### Exercise description:
Take each line of the material that includes "when" and copy it.

[Start of Attachment]

(** [PAGESIZE] in src/mem.c, [getpagesize ()] in the other version. *)
Definition pagesize (V : variant) (E : env) : Z :=
  match V with
  | Basic => PAGESIZE
  | Extended => getpagesize E
  end.

(** [switch (OP[op].width)]: the size in bytes of the type the matching
    case accesses, none when no case matches. *)
Definition switch_width (w : Z) : option nat :=
  if w =? 8 then Some 1%nat
  else if w =? 16 then Some 2%nat
  else if w =? 32 then Some 4%nat
  else if w =? 64 then Some 8%nat
  else None.

(** What a read prints for the loaded [v]: the swapped version reverses
    the bytes of a 16, 32 or 64-bit datum when [OP[op].swap] is set. *)
Definition shown (V : variant) (e : entry) (n : nat) (v : Z) : Z :=
  match V with
  | Basic => v
  | Extended =>
      if (n =? 1)%nat then v
      else if swap e then bswap n v
      else v
  end.

(** [switch (OP[op].operator)] on the pointer [a]. *)
Definition access (V : variant) (E : env) (e : entry) (a : Z) (w : world)
  : world :=
  match switch_width (width e) with
  | None => w
  | Some n =>
      match operator e with
      | READ =>
          let '(v, w) := load E n a w in
          printf (print_hex (2 * n) (shown V e n v)) w
      | WRITE => store E n a (data e) w
      | AND => let '(v, w) := load E n a w in store E n a (Z.land v (data e)) w
      | OR => let '(v, w) := load E n a w in store E n a (Z.lor v (data e)) w
      | XOR => let '(v, w) := load E n a w in store E n a (Z.lxor v (data e)) w
      end
  end.

(** The arguments of [mmap] for an entry: [offset], [size] and the device
    offset. *)
Definition map_offset (ps : Z) (e : entry) : Z :=
  to_int (address e mod to_uint64 ps).

Definition map_size (ps : Z) (e : entry) : Z :=
  if to_int (map_offset ps e + width e / 8) >? ps
  then to_int (2 * ps)
  else ps.

Definition map_start (ps : Z) (e : entry) : Z :=
  to_off_t (to_uint64 (address e - map_offset ps e)).

(** The body of the perform loop for one entry. *)
Definition perform_op (V : variant) (E : env) (e : entry) (w : world)
  : step world :=
  let ps := pagesize V E in
  if to_uint64 ps =? 0 then Undefined
  else
    let offset := map_offset ps e in
    let size := map_size ps e in
    let off := map_start ps e in
    match mmap_error E (to_uint64 size) off with
    | Some reason => Die (MsgCantMap (address e) reason)
    | None =>
        let w := log (EvMmap (to_uint64 size) off) w in
        let w := access V E e (to_uint64 off + offset) w in
        Next (log (EvMunmap (to_uint64 size)) w)
    end.

(** How the process ends: [exit (status)], or undefined behaviour. *)
Inductive outcome :=
  | Exit (status : Z) (w : world)
  | Crash (w : world).

(** [for (op = ...; op < ops; op++)] with [todo] = [ops - op]. *)
Fixpoint perform (V : variant) (E : env) (OP : list entry) (op todo : nat)
  (w : world) : outcome :=
  match todo with
  | O => Exit 0 w
  | S todo' =>
      match OP !! op with
      | None => Crash w
      | Some e =>
          match perform_op V E e w with
          | Next w' => perform V E OP (S op) todo' w'
          | Die m => Exit 1 (eprintf m w)
          | Undefined => Crash w
          end
      end
  end.

(** [main]: [argv] starts with the program name. *)
Definition main (V : variant) (E : env) (argv : list string) (w : world)
  : outcome :=
  match parse V initial (List.tl argv) with
  | Die m => Exit 1 (eprintf m w)
  | Undefined => Crash w
  | Next st =>
      if (ops st =? 0)%nat then Exit 1 (eprintf MsgUsage w)
      else
        match open_error E with
        | Some reason => Exit 1 (eprintf (MsgCantOpen reason) w)
        | None => perform V E (OP st) 0 (ops st) (log EvOpen w)
        end
  end.

(** The parts of an outcome. *)
Definition final (o : outcome) : world :=
  match o with
  | Exit _ w => w
  | Crash w => w
  end.

Definition exit_status (o : outcome) : option Z :=
  match o with
  | Exit s _ => Some s
  | Crash _ => None
  end.

(** A machine to run examples on: pages of 4096 bytes, a little-endian
    processor, every [open] and [mmap] succeeds. *)
Definition pc : env :=
  {| getpagesize := 4096; open_error := None;
     mmap_error := fun _ _ => None; big_endian := false |}.

(** The same machine with pages of 16384 bytes. *)
Definition big_pages : env :=
  {| getpagesize := 16384; open_error := None;
     mmap_error := fun _ _ => None; big_endian := false |}.

(** A world with all of memory zero and nothing printed yet. *)
Definition boot : world :=
  {| mem := fun _ => 0; out := []; err := []; trace := [] |}.

(** ** The vocabulary of the specification *)

(** The mode tokens as the specification enumerates them: the single
    characters b h w d, and H W D where byte swapping exists. *)
Definition spec_mode (V : variant) (t : string) : option (Z * bool) :=
  if (t =? "b")%string then Some (8, false)
  else if (t =? "h")%string then Some (16, false)
  else if (t =? "w")%string then Some (32, false)
  else if (t =? "d")%string then Some (64, false)
  else
    match V with
    | Basic => None
    | Extended =>
        if (t =? "H")%string then Some (16, true)
        else if (t =? "W")%string then Some (32, true)
        else if (t =? "D")%string then Some (64, true)
        else None
    end.

(** A well-formed operation token: an address, then nothing or an operator
    and a value, as [operation] reads it. *)
Definition well_formed (t : string) : bool :=
  match operation t with
  | Some _ => true
  | None => false
  end.

(** An invalid token in the words of the specification: neither a mode
    token nor a well-formed operation token. *)
Definition spec_invalid (V : variant) (t : string) : bool :=
  match spec_mode V t with
  | Some _ => false
  | None => negb (well_formed t)
  end.

(** The mode in effect after the tokens [pre], in the words of the
    specification: the one of the last mode token among them, width 32
    unswapped when there is none. *)
Definition mode_in_effect (V : variant) (pre : list string) : Z * bool :=
  default (32, false) (last (omap (spec_mode V) pre)).

(** The tokens the parse loop takes for a mode: those whose first character
    is a mode character. *)
Definition is_mode (V : variant) (t : string) : bool :=
  match mode_switch V (peek t) with
  | Some _ => true
  | None => false
  end.

(** The number of tokens the parse loop does not take for a mode. *)
Definition count_ops (V : variant) (args : list string) : nat :=
  List.length (List.filter (fun t => negb (is_mode V t)) args).

(** An operand [x] applied to the old content [old] of the location. *)
Definition applied (o : optype) (old x : Z) : Z :=
  match o with
  | READ => old
  | WRITE => x
  | AND => Z.land old x
  | OR => Z.lor old x
  | XOR => Z.lxor old x
  end.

[End of Attachment]

### Written reply:
    case accesses, none when no case matches. *)
    the bytes of a 16, 32 or 64-bit datum when [OP[op].swap] is set. *)
    unswapped when there is none. *)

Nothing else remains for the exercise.